In 1990, Dr. Boothman was named Assistant Professor at the University of Michigan-Ann Arbor and continued his investigations of x-ray-inducible proteins (Boothman et al., Cancer Research, 1988), and x-ray-inducible transcripts leading to proteins (Boothman et al., PNAS, 2000). He discovered xip8 (clusterin) and its induction by super-low levels of IR exposure. Dr. Boothman then joined the faculty in the Department of Human Oncology at the University of Wisconsin-Madison, where he rose to Associate Professor with tenure and became the Vice Chairman of Radiation Oncology, and Division Head of Molecular Radiation Oncology.
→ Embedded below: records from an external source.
(* ===== verification/JsonPatchSpec.v ===== *)
(** * Theorems on JSON Patch and JSON Merge Patch

    A patch made by [diff] is a list of abstract operations on paths; an
    operation below an element of a container changes only that element, so
    the operations for the elements can be run one element after the other. *)

From S2P Require Import Prelude StdMap JsonNumber JsonValue JsonSerializer JsonIntegers.
From S2P Require Import JsonCompare JsonAccess JsonPointer JsonPatch.

(** ** Lemmas: maps and lists *)

Lemma sorted_ext (m n : list (str * json)) :
  map_sorted m -> map_sorted n -> (forall k, map_find k m = map_find k n) -> m = n.
Proof.
  intros Hm Hn H. apply to_gmap_inj; [done..|]. apply map_eq. intros k. rewrite <- !map_find_gmap by done. apply H.
Qed.

Lemma map_find_assign k k' (v : json) m :
  map_sorted m -> map_find k' (map_assign k v m) = if decide (k = k') then Some v else map_find k' m.
Proof. intros Hm. destruct (decide (k = k')) as [<-|]; [by apply map_find_assign_eq|by apply map_find_assign_ne]. Qed.

Lemma vec_eq_lookup l r :
  length l = length r -> (forall (k : nat) x y, l !! k = Some x -> r !! k = Some y -> json_eq x y = true) -> vec_eq json_eq l r = true.
Proof.
  revert r. induction l as [|x l IH]; intros [|y r] Hl H; try done. cbn [vec_eq].
  rewrite (H 0%nat x y eq_refl eq_refl). cbn [andb]. apply IH; [by injection Hl|]. intros k. exact (H (S k)).
Qed.

Lemma map_eq_by_find m n :
  map_sorted m -> map_sorted n ->
  (forall k, match map_find k m, map_find k n with
             | Some x, Some y => json_eq x y = true
             | None, None => True
             | _, _ => False
             end) -> map_eq_by json_eq m n = true.
Proof.
  revert n. induction m as [|[k x] m IH]; intros [|[k' y] n] Hm Hn H; try done.
  - specialize (H k'). rewrite map_find_cons, decide_True in H by done. done.
  - specialize (H k). rewrite map_find_cons, decide_True in H by done. done.
  - pose proof Hm as [Hm' Hlm]%map_sorted_cons. pose proof Hn as [Hn' Hln]%map_sorted_cons.
    assert (k = k') as <-.
    { destruct (decide (k = k')) as [|Hne]; [done|]. exfalso.
      pose proof (H k) as Hk. rewrite !map_find_cons, decide_True, decide_False in Hk by done.
      pose proof (H k') as Hk'. rewrite !map_find_cons, decide_False, decide_True in Hk' by done.
      destruct (map_find k n) as [y'|] eqn:E; [|done]. destruct (map_find k' m) as [x'|] eqn:E'; [|done].
      apply map_find_elem in E, E'; [|done..]. rewrite Forall_forall in Hlm, Hln.
      specialize (Hlm _ E'). specialize (Hln _ E). simpl in *. by rewrite (str_ltb_asym _ _ Hln) in Hlm. }
    cbn [map_eq_by]. unfold str_eqb. rewrite bool_decide_eq_true_2 by done. cbn [andb].
    pose proof (H k) as Hk. rewrite !map_find_cons, !decide_True in Hk by done. rewrite Hk. apply IH; [done..|].
    intros k1. specialize (H k1). rewrite !map_find_cons in H by done. destruct (decide (k1 = k)) as [->|]; [|done].
    by rewrite !map_find_lt.
Qed.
Dr. Boothman accepted an Endowed Professorship at Case Western Reserve University in 1998 and became heavily involved in the Cancer Center. In 2000, he was named the Associate Director for Basic Science and headed the research effort in the Cancer Center's Wolstein Research Building.
In 2005, Dr. Boothman and his close colleague Dr. Jinming Gao moved to the University of Texas Southwestern Medical Center to start the Cell Stress and Cancer Nanomedicine Program.
In 2017, Dr. Boothman moved to the Indiana University School of Medicine where he held the position of Professor of Biochemistry and Molecular Biology, and became the Sid and Lois Eskenazi Chair in Cancer Research, and the Associate Director of Translational Research in the Simon Cancer Center.
Dr. Boothman trained 16 Ph.D. students, two M.D./Ph.D. students, and more than 40 postdoctoral fellows and residents, who went on to hold positions around the nation and in seven different countries and in various aspects of scientific research.